Rosende Verdugo died in Rome, Italy, in late January 1951 while serving as Chilean ambassador.

== Professional career ==
Rosende practiced law in private practice and served as legal counsel to the Banco Español-Chile and the Transandine Railway. Until 1935 he worked in the law office of Pedro Aguirre Cerda and Armando Quezada.

He was also engaged in agriculture, managing the Bellavista estate in Los Andes, and served as a councillor of the Agricultural Export Board under the Ministry of Agriculture.

== Political career ==
Rosende Verdugo joined the Radical Party and held numerous leadership positions within the party, including President of the Los Andes Radical Assembly, Secretary of the Radical Convention in 1924, National Vice President in 1939, and National President in 1944 and again between 1946 and 1949.

He was elected Deputy for the 5th Departmental Group —Petorca, San Felipe and Los Andes— in the 1937 parliamentary elections, serving during the 1937–1941 legislative term. He was re-elected in 1941 and again in 1945, serving until 1949. Throughout his parliamentary career, he served primarily on the Standing Committee on Roads and Public Works and also participated in other standing committees as a substitute member.

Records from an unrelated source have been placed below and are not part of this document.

Lemma forallb_Forall_eq {A} (f : A → bool) l : forallb f l = true ↔ Forall (λ x, f x = true) l.
Proof. induction l as [|x l IH]; cbn; [done|]. by rewrite list.Forall_cons, andb_true_iff, IH. Qed.
Lemma hex_no_line_end k h : hex_ok k h → no_line_end h.
Proof. intros [_ H]. eapply Forall_impl; [|exact H]. intros b. unfold is_hex_digit, is_line_end. lia. Qed.
Lemma no_line_end_lf l : no_line_end l → no_lf l.
Proof. intros H. eapply Forall_impl; [|exact H]. intros b. unfold is_line_end. lia. Qed.
Lemma full_name_bytes s : full_name s → no_line_end s ∧ s ≠ [].
Proof.
  intros H. destruct names_validated as (_ & _ & Href & _). destruct (Href s) as [[[[Hv _] _] _]|[_ [e He]]];
    [|unfold full_name in H; congruence].
  split; [|by apply vn_nonempty]. eapply Forall_impl; [|apply (vn_bytes _ Hv)]. intros b [Hb _].
  unfold is_invalid_byte, is_line_end in *. destruct (Z.eqb_spec b 13), (Z.eqb_spec b 10); [lia|by subst b|by subst b|done].
Qed.

Lemma newline_spec i rest : newline i = Ok rest ↔ ∃ c, cr c ∧ i = c ++ [10] ++ rest.
Proof.
  unfold newline, cr. destruct (strip_prefix i [13; 10]) as [r|] eqn:E.
  - apply strip_prefix_Some in E as ->. split; [intros [= ->]; exists [13]; by auto|].
    intros (c & [-> | ->] & Hc); [done|]. cbn in Hc. by simplify_eq.
  - destruct (strip_prefix i [10]) as [r|] eqn:E'; cbn [ok_or].
    + apply strip_prefix_Some in E' as ->. split; [intros [= ->]; exists []; by auto|].
      intros (c & [-> | ->] & Hc); cbn in Hc; by simplify_eq.
    + split; [done|]. intros (c & [-> | ->] & ->); [by eapply strip_prefix_None in E'|by eapply strip_prefix_None in E].
Qed.
Lemma newline_safe i : newline i ≠ Panic.
Proof. unfold newline. destruct (strip_prefix _ _); [done|]. by destruct (strip_prefix _ _). Qed.
Lemma until_line_end_spec i out rest :
  until_line_end_without_separator i = Ok (out, rest) ↔ no_line_end out ∧ ∃ c, cr c ∧ i = out ++ c ++ [10] ++ rest.
Proof.
  unfold until_line_end_without_separator. split.
  - destruct (position is_line_end i) as [n|] eqn:E; [|done]. apply position_Some in E as (a & x & b & -> & <- & Hx & Ha).
    cbn [ok_or mbind outcome_bind]. rewrite (get_range_app [] a (x :: b)) by done. cbn [expect mbind outcome_bind].
    rewrite get_from_in by (rewrite zlen_app; pose proof (zlen_nonneg a); pose proof (zlen_nonneg (x :: b)); lia).
    cbn [expect mbind outcome_bind]. unfold zlen. rewrite Nat2Z.id, drop_app_length.
    destruct (newline (x :: b)) as [r| |] eqn:En; [|done|done]. intros [= <- <-]. split; [done|].
    apply newline_spec in En as (c & Hc & ->). by exists c.
  - intros (Ho & c & Hc & ->). assert (∃ x b, c ++ [10] ++ rest = x :: b ∧ is_line_end x = true) as (x & b & Hxb & Hx).
    { destruct Hc as [-> | ->]; by eexists _, _. }
    rewrite Hxb. rewrite position_app by done. cbn [ok_or mbind outcome_bind].
    rewrite (get_range_app [] out (x :: b)) by done. cbn [expect mbind outcome_bind].
    rewrite get_from_in by (rewrite zlen_app; pose proof (zlen_nonneg out); pose proof (zlen_nonneg (x :: b)); lia).
    cbn [expect mbind outcome_bind]. unfold zlen. rewrite Nat2Z.id, drop_app_length, <- Hxb.
    assert (newline (c ++ [10] ++ rest) = Ok rest) as -> by (apply newline_spec; by exists c). done.
Qed.
Lemma until_line_end_safe i : until_line_end_without_separator i ≠ Panic.
Proof.
  unfold until_line_end_without_separator. destruct (position is_line_end i) as [n|] eqn:E; [|done].
  apply position_bound in E. cbn [ok_or mbind outcome_bind]. rewrite get_range_in, get_from_in by lia.
  cbn [expect mbind outcome_bind]. pose proof (newline_safe (drop (Z.to_nat n) i)). by destruct (newline _).
Qed.
Lemma hex_hash_spec i k h rest : hex_hash i k = Ok (h, rest) ↔ hex_ok k h ∧ i = h ++ rest.
Proof.
  unfold hex_hash, hex_ok. assert (0 ≤ len_in_hex k) as Hk by (by destruct k). split.
  - destruct (get_range i 0 (len_in_hex k)) as [x|] eqn:E; [|done]. apply get_range_Some in E as (_ & Hl & Hx & ->).
    cbn [ok_or mbind outcome_bind]. destruct (forallb _ _) eqn:Ef; [|done]. apply forallb_Forall_eq in Ef.
    cbn [ensure mbind outcome_bind]. rewrite get_from_in by lia. intros [= <- <-]. change (Z.to_nat 0) with 0%nat in *. rewrite drop_0 in *.
    rewrite Z.sub_0_r in *. split; [done|]. by rewrite take_drop.
  - intros [[Hl Hh] ->]. rewrite (get_range_app [] h rest) by (done || lia). cbn [ok_or mbind outcome_bind].
    apply forallb_Forall_eq in Hh. rewrite Hh. cbn [ensure mbind outcome_bind]. rewrite <- Hl.
    rewrite get_from_in by (rewrite zlen_app; pose proof (zlen_nonneg h); pose proof (zlen_nonneg rest); lia).
    cbn [expect mbind outcome_bind]. unfold zlen. by rewrite Nat2Z.id, drop_app_length.
Qed.
Lemma hex_hash_returns i k : hex_hash i k ≠ Panic.
Proof.
  unfold hex_hash. assert (0 ≤ len_in_hex k) by (by destruct k). destruct (get_range i 0 (len_in_hex k)) as [x|] eqn:E; [|done].
  apply get_range_Some in E as (_ & Hl & _). cbn [ok_or mbind outcome_bind]. destruct (forallb _ _); [|done].
  cbn [ensure mbind outcome_bind]. by rewrite get_from_in by lia.
Qed.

On 21 November 1941, Rosende Verdugo was appointed Minister of the Interior by Vice President Jerónimo Méndez Arancibia, following the death of President Pedro Aguirre Cerda. He held the position until 2 April 1942. He later returned to the ministry in an acting capacity between 23 June and 14 July 1947 during the government of Gabriel González Videla.

In 1951, he was appointed Ambassador of Chile to Italy. He died while serving in this post, shortly before the 1952 presidential election, in which he was considered a leading Radical Party contender.